Output Encoding: A set of controls addressing the use of encoding to ensure data output by the application is safe.
Parameterized Queries (prepared statements): Keeps the query and data separate through the use of placeholders. The query structure is defined with place holders, the SQL statement is sent to the database and prepared, and then the prepared statement is combined with the parameter values. The prevents the query from being altered, because the parameter values are combined with the compiled statement, not a SQL string.
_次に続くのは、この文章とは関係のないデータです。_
Definition len (l : list Z) : Z := Z.of_nat (List.length l).

(** A process that has just started, reading nothing yet. *)
Definition fresh (v : bool) : World :=
  mkWorld (mkFILE [] 0 false None []) (initial_globals v) [] [] 0.

(** A file system that holds one archive, whatever name is asked for. *)
Definition disk (bytes : list Z) (health : option nat) : filesystem :=
  fun _ => Some (mkDisk (bytes_of bytes) health).

(** *** RAR3 *)

(** The 13-byte archive header with the given flags. *)
Definition archive_header (flags : Z) : list Z :=
  [0; 0; 0x73] ++ le 2 flags ++ le 2 13 ++ [0; 0; 0; 0; 0; 0].

(** A block with the layout of a file header: the 32 fixed bytes, the
    high size words if any, the name, the salt and the packed data. *)
Definition entry (tag flags pack_ unp_ method_ : Z) (high name salt data : list Z)
  : list Z :=
  [0; 0; tag] ++ le 2 flags ++ le 2 (32 + len high + len name + len salt)
    ++ le 4 pack_ ++ le 4 unp_ ++ [0] ++ [0xaa; 0xbb; 0xcc; 0xdd]
    ++ [0; 0; 0; 0] ++ [29; method_] ++ le 2 (len name) ++ [0; 0; 0; 0]
    ++ high ++ name ++ salt ++ data.

(** An archive made with -hp: the archive header has bit 0x0080, 40
    encrypted bytes follow, and the last 24 bytes are the salt and the
    encrypted end-of-archive block. *)
Definition hp_archive : list Z :=
  RAR3_MAGIC ++ archive_header 0x80 ++ run_of 100 40 ++ run_of 0 24.

(** An archive made with -p whose only entry has the 64-bit size
    extension (flag 0x0100): 4 bytes packed with method 0x33, and an
    unpacked size of 2^32 + 5. *)
Definition high_size_archive : list Z :=
  RAR3_MAGIC ++ archive_header 0
    ++ entry 0x74 0x8504 4 5 0x33 (le 4 0 ++ le 4 1) [97] (run_of 1 8) [1; 2; 3; 4].

(** An archive made with -hp that holds no more than its archive header
    and the 24 bytes at its end. *)
Definition hp_short_archive : list Z :=
  RAR3_MAGIC ++ archive_header 0x80 ++ run_of 0 24.

(** An archive made with -p with three stored or compressed entries
    "a", "b", "c" of the given sizes and methods. *)
Definition three_entries (e1 e2 e3 : Z * Z * Z) : list Z :=
  let one name '(p, u, m) :=
    entry 0x74 0x8404 p u m [] [name] (run_of 1 8) (repeat 0x55 (Z.to_nat p)) in
  RAR3_MAGIC ++ archive_header 0 ++ one 97 e1 ++ one 98 e2 ++ one 99 e3.

(** An archive made with -p whose only block has the type tag 0x7a and
    the encryption flag. *)
Definition comment_archive : list Z :=
  RAR3_MAGIC ++ archive_header 0
    ++ entry 0x7a 0x8404 4 5 0x30 [] [97] (run_of 1 8) [1; 2; 3; 4].

(** The world in which [file_header] meets the block of
    [comment_archive]: the stream is just behind the archive header. *)
Definition at_comment_header : World :=
  set_fp (mkFILE (bytes_of comment_archive) 20 false None []) (fresh false).

(** *** RAR5 *)

Definition main_block5 : list Z := [0; 0; 0; 0; 3; 1; 0; 0].
Definition end_block5 : list Z := [0; 0; 0; 0; 2; 5; 0].

(** The crypt record of an extra area: size 48, type 1, version 0,
    flags 1 (password check), log2 count 15, salt, IV, check value. *)
Definition crypt_record : list Z :=
  [48; 1; 0; 1; 15] ++ run_of 0 16 ++ run_of 16 16 ++ run_of 32 12.

(** A record of type 2 with a payload of two bytes. *)
Definition other_record : list Z := [3; 2; 0; 0].

(** A file block named "a" with the given extra area. *)
Definition file_block5 (extra : list Z) : list Z :=
  let body := [2; 1; len extra; 0; 0; 0; 0; 0; 1; 97] ++ extra in
  [0; 0; 0; 0; len body] ++ body.

(** One encrypted entry whose extra area is the crypt record alone. *)
Definition crypt_first_archive : list Z :=
  RAR5_MAGIC ++ main_block5 ++ file_block5 crypt_record ++ end_block5.

(** One encrypted entry whose crypt record follows another record. *)
Definition crypt_second_archive : list Z :=
  RAR5_MAGIC ++ main_block5 ++ file_block5 (other_record ++ crypt_record)
    ++ end_block5.

(** A crypt header block (type 4) with version 0, the given flags and
    log2 count, the salt 0..15 and [more], then [next]. *)
Definition crypt_block5 (flags lg2 : Z) (more next : list Z) : list Z :=
  let body := [4; 0; 0; flags; lg2] ++ run_of 0 16 ++ more in
  [0; 0; 0; 0; len body] ++ body ++ next.

(** A stream positioned at the start of its bytes. *)
Definition stream (bytes : list Z) : FILE :=
  mkFILE (bytes_of bytes) 0 false None [].

(** *** More inputs *)

(** An archive made with -p whose only entry lacks the flag 0x8000. *)
Definition old_header_archive : list Z :=
  RAR3_MAGIC ++ archive_header 0
    ++ entry 0x74 0x0404 4 5 0x30 [] [97] (run_of 1 8) [1; 2; 3; 4].

(** An archive made with -p whose only entry has an empty name. *)
Definition nameless_archive : list Z :=
  RAR3_MAGIC ++ archive_header 0
    ++ entry 0x74 0x8404 4 5 0x30 [] [] (run_of 1 8) [1; 2; 3; 4].

(** An archive made with -p with one encrypted entry "a". *)
Definition one_entry_archive : list Z :=
  RAR3_MAGIC ++ archive_header 0
    ++ entry 0x74 0x8404 4 5 0x30 [] [97] (run_of 1 8) [1; 2; 3; 4].

(** An archive made with -p with one entry "a" that is not encrypted. *)
Definition plain_entry_archive : list Z :=
  RAR3_MAGIC ++ archive_header 0
    ++ entry 0x74 0x8000 4 5 0x30 [] [97] [] [1; 2; 3; 4].

(** The world in which [file_header] meets the first block of an
    archive: the stream is just behind the archive header. *)
Definition at_first_header (archive : list Z) : World :=
  set_fp (mkFILE (bytes_of archive) 20 false None []) (fresh false).

(** The stream once the 32 bytes of that block are read. *)
Definition behind_first_header (archive : list Z) : FILE :=
  mkFILE (bytes_of archive) 52 false None [(20, 32)].

(** A self-extracting archive: a stub of [n] bytes that starts with
    "MZ", then the RAR3 magic and three more bytes. *)
Definition sfx_archive (n : nat) : list Z :=
  [0x4d; 0x5a] ++ repeat 0 (n - 2) ++ RAR3_MAGIC ++ [1; 2; 3].

(** A scan that holds a candidate. *)
Definition with_candidate : Scan :=
  mkScan (mkBest 4 5 0x30) (Some "cand"%string) 4 "g "%string 2.

(** A process that has met a crypt header block in an earlier archive. *)
Definition after_crypt_header : World :=
  mkWorld (mkFILE [] 0 false None [])
          (mkGlobals false true (repeat 0 12) 15 false (run_of 0 16))
          [] [] 0.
Sanitize Data: The process of making potentially harmful data safe through the use of data removal, replacement, encoding or escaping of the characters.
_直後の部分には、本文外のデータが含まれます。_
(** C6, as the code has it. [askGroqJSON] never throws: it returns the
    reply as it was parsed, unchecked, and its [fallback] argument when the
    call or the parse fails. [analyzeIdempotencySchema] and
    [evaluateIdempotencyMismatch] never throw either. On such a failure
    [analyzeIdempotencySchema] returns the schema with [identity] and
    [noise] empty and all the keys of the body as [data], and the
    idempotency runner goes on to compare the bodies under that schema;
    [analyzeRaceConditionIntent] returns the constraint of 1 success with
    reason "Fallback Default", and the race runner goes on with that
    constraint and returns. Whenever [analyzeRaceConditionIntent] throws,
    the race runner keeps the constraint it starts with, 1 success with
    reason "Default strict safety". *)
Theorem oracle_failure_falls_back
    (ci : IdempotencyConfig.t) (cr : RaceConfig.t) (e : Env) (s : NetState)
    (res1 res2 : AxiosResponse.t) (ms mr : string) :
  groq_schema e (length (asked s)) = GroqError ms ->
  groq_race e (length (asked s)) = GroqError mr ->
  R1 e s = Ok res1 ->
  AxiosResponse.status res1 < 500 ->
  schema_questions (AxiosResponse.data res1) (AxiosResponse.status res1) <> [] ->
  R2 e s = Ok res2 ->
  AxiosResponse.status res2 = AxiosResponse.status res1 ->
  typeof_object (AxiosResponse.data res1) = true ->
  (forall channel prompt fallback e' s',
     exists t, askGroqJSON channel prompt fallback e' s' = (Ok t, record_question prompt s') /\
               (forall message, channel e' (length (asked s')) = GroqError message ->
                                t = fallback) /\
               (forall reply, channel e' (length (asked s')) = GroqParsed reply ->
                              t = reply)) /\
  (forall body status req1 req2 e' s',
     (exists schema s'', analyzeIdempotencySchema body status e' s' = (Ok schema, s'')) /\
     (exists judgment s'', evaluateIdempotencyMismatch req1 req2 e' s' = (Ok judgment, s''))) /\
  analyzeIdempotencySchema (AxiosResponse.data res1) (AxiosResponse.status res1) e s
  = (Ok (VObj [("identity", VArr []); ("noise", VArr []);
               ("data", strings (Object_keys (AxiosResponse.data res1)))]),
     record_question (AskSchema (AxiosResponse.data res1) (AxiosResponse.status res1)) s) /\
  (exists r s' v,
     runIdempotencyTest ci e s = (Ok r, s') /\
     IdempotencyMeta.aiSchema (IdempotencyResult.meta r)
     = Some (fallback_schema (AxiosResponse.data res1)) /\
     validateBodies (AxiosResponse.data res1) (AxiosResponse.data res2)
                    (fallback_schema (AxiosResponse.data res1)) = Ok v /\
     IdempotencyResult.verdict r = Validation.verdict v /\
     IdempotencyResult.title r = Validation.title v) /\
  analyzeRaceConditionIntent (RaceConfig.method cr) (RaceConfig.url cr) (RaceConfig.body cr) e s
  = (Ok {| RaceConstraint.max_successes := RaceConstraint.Limit (of_Z 1);
           RaceConstraint.reason := VStr "Fallback Default" |},
     record_question (race_question cr) s) /\
  (exists r s',
     runRaceConditionTest cr e s = (Ok r, s') /\
     RaceMeta.aiConstraint (RaceResult.meta r)
     = {| Constraint.max_successes := of_Z 1;
          Constraint.reason := VStr "Fallback Default" |}) /\
  (forall e' s' message s'',
     analyzeRaceConditionIntent (RaceConfig.method cr) (RaceConfig.url cr)
       (RaceConfig.body cr) e' s' = (Throw message, s'') ->
     infer_constraint cr e' s'
     = (Ok {| Constraint.max_successes := of_Z 1;
              Constraint.reason := VStr "Default strict safety" |},
        record_question (race_question cr) s')).
Proof.
  intros Hschema Hrace H1 Hs1 Hq H2 Hs2 Hobj.
  split; [|split; [|split; [|split; [|split; [|split]]]]].
  - intros channel prompt fallback e' s'. eexists. split; [|split].
    + apply askGroqJSON_returns.
    + intros message Hm. cbn beta. rewrite Hm. reflexivity.
    + intros reply Hm. cbn beta. rewrite Hm. reflexivity.
  - intros body status req1 req2 e' s'. split.
    + eexists _, _. apply analyzeIdempotencySchema_result.
    + eexists _, _. apply evaluateIdempotencyMismatch_returns.
  - rewrite analyzeIdempotencySchema_result, Hschema, (schema_for_failure _ _ _ Hq).
    unfold schema_questions in *.
    destruct (negb (truthy _) || _); [congruence|]. reflexivity.
  - destruct (same_status_run ci e s res1 res2 H1 Hs1 H2 Hs2) as (s' & Hrun & _ & _).
    cbn zeta in Hrun. rewrite Hobj, Hschema, (schema_for_failure _ _ _ Hq) in Hrun.
    destruct (fallback_schema_lists (AxiosResponse.data res1)) as [Hids Hds].
    destruct (validateBodies_without_identity (AxiosResponse.data res1)
                (AxiosResponse.data res2) _ _ Hids Hds) as (v & Hv & _).
    rewrite Hv in Hrun.
    eexists _, s', v. split; [exact Hrun|]. repeat split. exact Hv.
  - exact (analyzeRaceConditionIntent_fallback _ _ _ e s mr Hrace).
  - pose proof (infer_constraint_assigns cr e s) as Hinfer.
    rewrite (analyzeRaceConditionIntent_fallback _ _ _ e s mr Hrace) in Hinfer.
    cbn [fst RaceConstraint.max_successes RaceConstraint.reason] in Hinfer.
    destruct (race_run cr e s)
      as (constraint & outcome & s' & Hinfer' & Hrun & _ & _ & Hcases).
    rewrite Hinfer in Hinfer'. injection Hinfer' as <-.
    destruct outcome as [r|message].
    + exists r, s'. split; [exact Hrun|]. apply Hcases.
    + exfalso. cbn zeta in Hcases. destruct Hcases as [_ Hthrows]. discriminate Hthrows.
  - intros e' s' message s'' Hthrows.
    rewrite infer_constraint_assigns, Hthrows. reflexivity.
Qed.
Security Controls: An action that mitigates a potential vulnerability and helps ensure that the software behaves only in the expected manner.
Security Requirements: A set of design and functional requirements that help ensure the software is built and deployed in a secure manner.
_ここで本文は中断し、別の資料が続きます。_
(** ** Runs on binary64 floats *)

(** C10 fails as stated, on the program's own arithmetic.  At the valid
    input [price = 3, cost = 2, elasticity = 0.5, market_size = 1000,
    simulations = 5, noise_std = 0.05] the first row is demand
    [768.6267807379212], revenue [2305.8803422137635], profit
    [768.6267807379212], while [revenue - demand * cost] is
    [768.6267807379211].  The same happens without any noise: at
    [price = 0.3, cost = 0.1, elasticity = 0, market_size = 1000,
    noise_std = 0] every row is demand [1000], revenue [300], profit
    [199.99999999999997], and [revenue - demand * cost] is [200]. *)
Lemma profit_revenue_relation_inexact :
  (exists df,
      fst (simulate_strategy64 (G := seed42_head64) 3 2 0.5 1000 "Low Price"
                               5 0.05 fresh_state) = Ok df /\
      nth_error (Demand64 df) 0 = Some 768.6267807379212%float /\
      nth_error (Revenue64 df) 0 = Some 2305.8803422137635%float /\
      nth_error (Profit64 df) 0 = Some 768.6267807379212%float /\
      (2305.8803422137635 - 768.6267807379212 * 2)%float
      = 768.6267807379211%float /\
      PrimFloat.eqb 768.6267807379212
                    (2305.8803422137635 - 768.6267807379212 * 2) = false) /\
  (exists df,
      fst (simulate_strategy64 (G := seed42_head64) 0.3 0.1 0 1000 "Custom"
                               3 0 fresh_state) = Ok df /\
      Demand64 df = [1000; 1000; 1000]%float /\
      Revenue64 df = [300; 300; 300]%float /\
      Profit64 df = [199.99999999999997; 199.99999999999997;
                     199.99999999999997]%float /\
      (300 - 1000 * 0.1)%float = 200%float /\
      PrimFloat.eqb 199.99999999999997 (300 - 1000 * 0.1) = false).
Proof.
  split; eexists; repeat split; vm_compute; reflexivity.
Qed.

(** The zero-noise scenario of C9, bit for bit. *)
Lemma float64_scenario_zero_noise :
  fst (simulate_strategy64 (G := seed42_head64) 3 2 0.5 1000 "Low Price" 5 0
                           fresh_state)
  = Ok {| Demand64 := [750; 750; 750; 750; 750]%float;
          Revenue64 := [2250; 2250; 2250; 2250; 2250]%float;
          Profit64 := [750; 750; 750; 750; 750]%float |}.
Proof. vm_compute. reflexivity. Qed.

(** The two defaults of [main] behind C2 and C7, bit for bit. *)
Lemma float64_negative_baseline_rejected :
  simulate_strategy64 (G := seed42_head64) 10 2 1 10000 "Premium" 10000 0.05
                      fresh_state
  = (Raise (ValueError "scale < 0"), seeded) /\
  simulate_strategy64 (G := seed42_head64) 5 2 1 10000 "Custom" 10000 0.05
                      fresh_state
  = (Raise (ValueError "scale < 0"), seeded).
Proof. split; vm_compute; reflexivity. Qed.

(** A scale of [-0.0] is rejected as well: a negative baseline with
    [noise_std = 0] ([-3000.0 * 0.0]), and a market size of zero with a
    negative factor ([0.0 * -3.0 * 0.05]). *)
Lemma float64_negative_zero_scale :
  (-3000 * 0)%float = (-0)%float /\
  simulate_strategy64 (G := seed42_head64) 10 2 1 1000 "Premium" 5 0
                      fresh_state
  = (Raise (ValueError "scale < 0"), seeded) /\
  simulate_strategy64 (G := seed42_head64) 10 2 1 0 "Premium" 5 0.05
                      fresh_state
  = (Raise (ValueError "scale < 0"), seeded).
Proof. repeat split; vm_compute; reflexivity. Qed.

(** Rounding can move a baseline across zero: at [price = 1,
    cost = 0.6, elasticity = 1.5] the markup term is 1 in exact
    arithmetic on the decimal inputs, the float64 baseline is
    [-2.2204460492503131e-12], and the run is rejected. *)
Lemma float64_rounded_baseline :
  (10000 * (1 - 1.5 * (1 - 0.6) / 0.6))%float
  = (-2.2204460492503131e-12)%float /\
  simulate_strategy64 (G := seed42_head64) 1 0.6 1.5 10000 "Custom" 5 0.05
                      fresh_state
  = (Raise (ValueError "scale < 0"), seeded).
Proof. split; vm_compute; reflexivity. Qed.

(** ** Runs on the fixtures *)

Ltac valid_by_computation :=
  unfold valid_parameters; repeat split; try reflexivity; try discriminate.



Lemma demand_within_market_witness :
  valid_parameters 2 0 1000 5 (5 # 100) /\
  Forall (fun d => 0 <= d <= 1000) (Demand clipped_table) /\
  nth_error (Demand clipped_table) 0 = Some 1000.
Proof.
  assert (Hv : valid_parameters 2 0 1000 5 (5 # 100)) by valid_by_computation.
  assert (Hok : fst (simulate_strategy (G := seed42_head) 3 2 0 1000
                                       "Low Price" 5 (5 # 100) fresh_state)
                = Ok clipped_table) by (vm_compute; reflexivity).
  split; [exact Hv | split; [|reflexivity]].
  exact (proj1 (demand_within_market (G := seed42_head) 3 2 0 1000 "Low Price"
                                     5 (5 # 100) fresh_state clipped_table
                                     Hv Hok)).
Defined.

Lemma revenue_profit_exact_witness :
  Revenue noisy_table = map (fun d => d * 3) (Demand noisy_table) /\
  Profit noisy_table = map (fun d => d * (3 - 2)) (Demand noisy_table).
Proof.
  assert (Hok : fst (simulate_strategy (G := seed42_head) 3 2 (1 # 2) 1000
                                       "Low Price" 5 (5 # 100) fresh_state)
                = Ok noisy_table) by (vm_compute; reflexivity).
  pose proof (revenue_profit_exact (G := seed42_head) 3 2 (1 # 2) 1000
                                   "Low Price" 5 (5 # 100) fresh_state
                                   noisy_table Hok) as (_ & Hr & Hp & _).
  split; [exact Hr | exact Hp].
Defined.

Lemma result_length_witness :
  valid_parameters 2 (1 # 2) 1000 5 (5 # 100) /\
  Z.of_nat (List.length (rows noisy_table)) = 5%Z.
Proof.
  assert (Hv : valid_parameters 2 (1 # 2) 1000 5 (5 # 100))
    by valid_by_computation.
  assert (Hok : fst (simulate_strategy (G := seed42_head) 3 2 (1 # 2) 1000
                                       "Low Price" 5 (5 # 100) fresh_state)
                = Ok noisy_table) by (vm_compute; reflexivity).
  split; [exact Hv|].
  exact (proj1 (result_length (G := seed42_head) 3 2 (1 # 2) 1000 "Low Price"
                              5 (5 # 100) fresh_state noisy_table Hv Hok)).
Defined.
Sequential Authentication: When authentication data is requested on successive pages rather than being requested all at once on a single page.
Session Management: A set of controls that help ensure web applications handle HTTP sessions in a secure manner.
State Data: When data or parameters are used, by the application or server, to emulate a persistent connection or track a client’s status across a multi-request process or transaction.
System: A generic term covering the operating systems, web server, application frameworks and related infrastructure.
System Configuration: A set of controls that help ensure the infrastructure components supporting the software are deployed securely.
Threat Agent: Any entity which may have a negative impact on the system. This may be a malicious user who wants to compromise the system’s security controls; however, it could also be an accidental misuse of the system or a more physical threat like fire or flood.
Trust Boundaries: Typically a trust boundary constitutes the components of the system under your direct control. All connections and data from systems outside of your direct control, including all clients and systems managed by other parties, should be consider untrusted and be validated at the boundary, before allowing further system interaction.
Vulnerability: A weakness that makes the system susceptible to attack or damage.